What Becomes a Legend Most, Philip Gefter’s new biography of photographer Richard Avedon, recounts his work with Marilyn, beginning with their first encounter in September 1954.
“Soon after Dick returned from shooting the collections in Paris, a publicity event was staged only blocks from his studio for the movie The Seven Year Itch … Dick may have known Sam Shaw through Milton Greene, but it’s possible, too, they first met in the theatre community … Shaw often conceived the entire publicity campaign for the films he worked on. The day before the subway grate scene, Shaw brought Marilyn Monroe and Billy Wilder, the director, to Avedon’s studio to be photographed for Harper’s Bazaar. Tagging along with them was Hedda Hopper, the gossip columnist …
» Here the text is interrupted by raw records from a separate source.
(** * nanofold: Frame algebra, Backbone Update and Invariant Point Attention

    A shallow embedding of [nanofold/model/invariant_point_attention.py]
    together with the tensor operations of torch that it calls.  A tensor is
    a shape and an element for every multi-index; an operation that torch
    rejects (a shape or dimension error) returns [None].  Floating-point
    arithmetic is idealised: elements are real numbers.  A second
    embedding of the same functions puts the tensors on a heap of storages
    with the state of the random generator, to tell a view from a new
    tensor and to state what a call leaves unchanged.

    The file also embeds the cache of alignments of
    [nanofold/preprocess/msa_runner.py] (a state of files and process
    calls, threaded through a monad), the reading of chains of
    [nanofold/mmcif.py] and the recycling loop of
    [nanofold/training/model/nanofold.py]; what these call outside of the
    sources (Bio.PDB, difflib, gzip, the jackhmmer process, the modules of
    the network) is a parameter of the embedding. *)

From Stdlib Require Import String Ascii DecimalString.
From Stdlib Require Import Reals Lra Lia List ZArith Bool Arith PeanoNat Permutation.
Import ListNotations.

(** ** The error monad of shape errors *)

Definition bind {A B : Type} (x : option A) (k : A -> option B) : option B :=
  match x with
  | Some a => k a
  | None => None
  end.

Notation "x <- e ;; k" := (bind e (fun x => k))
  (at level 61, e at next level, right associativity).

(** ** List helpers for shapes and multi-indices *)

Fixpoint insert_at {A : Type} (k : nat) (x : A) (l : list A) {struct l} : list A :=
  match l with
  | [] => [x]
  | y :: l' =>
      match k with
      | O => x :: l
      | S k' => y :: insert_at k' x l'
      end
  end.

Fixpoint remove_at {A : Type} (k : nat) (l : list A) {struct l} : list A :=
  match l with
  | [] => []
  | y :: l' =>
      match k with
      | O => l'
      | S k' => y :: remove_at k' l'
      end
  end.

Fixpoint replace_at {A : Type} (k : nat) (x : A) (l : list A) {struct l} : list A :=
  match l with
  | [] => []
  | y :: l' =>
      match k with
      | O => x :: l'
      | S k' => y :: replace_at k' x l'
      end
  end.

Definition swap_at (i j : nat) (l : list nat) : list nat :=
  map (fun k => nth (if k =? i then j else if k =? j then i else k) l 0)
      (seq 0 (length l)).

Fixpoint index_of (x : nat) (l : list nat) : nat :=
  match l with
  | [] => 0
  | y :: l' => if y =? x then 0 else S (index_of x l')
  end.

Definition numel (s : list nat) : nat := fold_right Nat.mul 1 s.

Fixpoint list_eqb (l1 l2 : list nat) : bool :=
  match l1, l2 with
  | [], [] => true
  | a :: l1', b :: l2' => (a =? b) && list_eqb l1' l2'
  | _, _ => false
  end.

Fixpoint sum_n (n : nat) (f : nat -> R) : R :=
  match n with
  | O => 0%R
  | S n' => (sum_n n' f + f n')%R
  end.

(** ** Tensors *)

Record tensor : Type := mk_tensor { shape : list nat; get : list nat -> R }.

Definition rank (t : tensor) : nat := length (shape t).

(** [idx] addresses an element of a tensor of shape [s]. *)
Definition valid (s idx : list nat) : Prop := Forall2 lt idx s.

(** Two tensors are the same tensor when they have the same shape and the
    same element at every index of that shape. *)
Definition teq (a b : tensor) : Prop :=
  shape a = shape b /\ forall idx, valid (shape a) idx -> get a idx = get b idx.

(** Two runs agree: both fail, or both return and the results are related. *)
Definition orel {A : Type} (r : A -> A -> Prop) (x y : option A) : Prop :=
  match x, y with
  | Some a, Some b => r a b
  | None, None => True
  | _, _ => False
  end.

Definition oteq : option tensor -> option tensor -> Prop := orel teq.

Definition zeros (s : list nat) : tensor := mk_tensor s (fun _ => 0%R).

(** torch's dimension wrapping: a dimension argument [d] of a tensor of rank
    [r] ranges over [-r, r-1] (a 0-dim tensor counts as rank 1). *)
Definition wrap_dim (r : nat) (d : Z) : option nat :=
  let n := Z.of_nat (Nat.max r 1) in
  if ((- n <=? d) && (d <? n))%Z
  then Some (Z.to_nat (if (d <? 0)%Z then d + n else d))
  else None.

Arguments wrap_dim : simpl never.

(** tensor.unsqueeze(d) *)
Definition unsqueeze (d : Z) (t : tensor) : option tensor :=
  k <- wrap_dim (rank t + 1) d;;
  Some (mk_tensor (insert_at k 1 (shape t)) (fun idx => get t (remove_at k idx))).

(** tensor.squeeze(d): drops dimension [d] when its size is 1. *)
Definition squeeze_dim (d : Z) (t : tensor) : option tensor :=
  k <- wrap_dim (rank t) d;;
  match nth_error (shape t) k with
  | Some 1 => Some (mk_tensor (remove_at k (shape t)) (fun idx => get t (insert_at k 0 idx)))
  | _ => Some t
  end.

(** tensor.squeeze(): drops every dimension of size 1. *)
Fixpoint squeeze_shape (s : list nat) : list nat :=
  match s with
  | [] => []
  | d :: s' => if d =? 1 then squeeze_shape s' else d :: squeeze_shape s'
  end.

Fixpoint unsqueeze_idx (s idx : list nat) : list nat :=
  match s with
  | [] => []
  | d :: s' =>
      if d =? 1 then 0 :: unsqueeze_idx s' idx
      else match idx with
           | [] => []
           | i :: idx' => i :: unsqueeze_idx s' idx'
           end
  end.

Definition squeeze (t : tensor) : tensor :=
  mk_tensor (squeeze_shape (shape t)) (fun idx => get t (unsqueeze_idx (shape t) idx)).

(** tensor.transpose(d0, d1) *)
Definition transpose (d0 d1 : Z) (t : tensor) : option tensor :=
  i <- wrap_dim (rank t) d0;;
  j <- wrap_dim (rank t) d1;;
  Some (mk_tensor (swap_at i j (shape t)) (fun idx => get t (swap_at i j idx))).

(** tensor.permute(dims): dimension [k] of the result is dimension
    [dims[k]] of the argument. *)
Definition is_permutation (dims : list nat) (r : nat) : bool :=
  (length dims =? r) && forallb (fun k => existsb (Nat.eqb k) dims) (seq 0 r).

Definition permute (dims : list nat) (t : tensor) : option tensor :=
  if is_permutation dims (rank t)
  then Some (mk_tensor (map (fun d => nth d (shape t) 0) dims)
                       (fun idx => get t (map (fun m => nth (index_of m dims) idx 0)
                                              (seq 0 (rank t)))))
  else None.

(** Broadcasting: the shorter shape is padded with leading 1s; two sizes
    are compatible when they are equal or one of them is 1. *)
Definition bdim (a b : nat) : option nat :=
  if b =? 1 then Some a
  else if a =? 1 then Some b
  else if a =? b then Some a
  else None.

Definition pad_shape (n : nat) (s : list nat) : list nat :=
  repeat 1 (n - length s) ++ s.

Fixpoint bdims (s1 s2 : list nat) : option (list nat) :=
  match s1, s2 with
  | [], [] => Some []
  | a :: s1', b :: s2' =>
      d <- bdim a b;;
      r <- bdims s1' s2';;
      Some (d :: r)
  | _, _ => None
  end.

Definition broadcast_shapes (s1 s2 : list nat) : option (list nat) :=
  let n := Nat.max (length s1) (length s2) in
  bdims (pad_shape n s1) (pad_shape n s2).

(** The element of a tensor of shape [src] that a broadcast result reads at
    [idx]: a dimension of size 1 is read at 0, and the leading dimensions
    the source lacks are dropped. *)
Definition bidx (d i : nat) : nat := if d =? 1 then 0 else i.

Fixpoint bidx_list (src idx : list nat) : list nat :=
  match src, idx with
  | d :: src', i :: idx' => bidx d i :: bidx_list src' idx'
  | _, _ => []
  end.

Definition bcast_idx (src idx : list nat) : list nat :=
  skipn (length idx - length src) (bidx_list (pad_shape (length idx) src) idx).

Definition zip_with (f : R -> R -> R) (a b : tensor) : option tensor :=
  s <- broadcast_shapes (shape a) (shape b);;
  Some (mk_tensor s (fun idx =>
          f (get a (bcast_idx (shape a) idx)) (get b (bcast_idx (shape b) idx)))).

(** a + b, a - b, a * b on tensors *)
Definition add : tensor -> tensor -> option tensor := zip_with Rplus.
Definition sub : tensor -> tensor -> option tensor := zip_with Rminus.
Definition mul : tensor -> tensor -> option tensor := zip_with Rmult.

(** c * a and -a for a Python float [c] *)
Definition scale (c : R) (t : tensor) : tensor :=
  mk_tensor (shape t) (fun idx => (c * get t idx)%R).

Definition neg (t : tensor) : tensor :=
  mk_tensor (shape t) (fun idx => (- get t idx)%R).

(** a @ b for operands of rank at least 2: a matrix product over the last
    two dimensions, the leading (batch) dimensions broadcast. *)
Definition split_last2 (s : list nat) : option (list nat * nat * nat) :=
  match rev s with
  | c :: r :: b => Some (rev b, r, c)
  | _ => None
  end.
Dick photographed Marilyn Monroe and Billy Wilder, and Sam Shaw documented the photographic session, as if he were making film stills of the publicity campaign itself. Marilyn is wearing a different white dress from the one she would wear on the subway grate, and a white fur stole around her shoulders. She walks around the studio barefoot, since the shot would not include her from head to toe. In Shaw’s pictures you can see Dick adjusting her hair and positioning her stole, laughing with her at times, or looking at her in mock exasperation. There is a fan on the set, perhaps to create the effect of wind blowing through her hair, simulating motion in a still image. In these behind-the-scenes pictures, it is striking how different Monroe looks when she is not performing for the camera. She is a rather pretty – if indistinct – young woman, but easily becomes ‘Marilyn’ in front of the camera.
Avedon’s picture of Marilyn Monroe and Billy Wilder appeared in the November 1954 issue of Harper’s Bazaar: Wilder points at the viewer – us – as Monroe, her head tilted back, her face a radiant mask, smiles brightly amid a frothy dazzlement of platinum hair and white fur, appearing to take delight in what Wilder is pointing out – her viewers. The text identifies Wilder as the director and Monroe as the star of The Seven Year Itch, giving him all the credit for her transformation and slipping in a dismissive description of her in the process: ‘He is one in the long line of skilful illusionists who have helped a calendar pin-up girl parlay her not inconsiderable resources into the image of the All-American Good Time Girl.’ In fact, she was the skilful illusionist of her own image …
The photo shoot with Marilyn Monroe and Billy Wilder may have been the first time the Hollywood publicity machinery co- opted Avedon’s prestige for its own purposes, even though it was a mutually beneficial arrangement. At this point in his career, Dick was an active participant in editorial choices about who was important enough or interesting enough to showcase for the magazine, and, at the time, Monroe may not have made his cut. Yet this Hollywood publicity portrait coincided with the beginning of Dick’s introduction to the world of Hollywood that would soon enough project him into yet another layer of stratospheric fame.”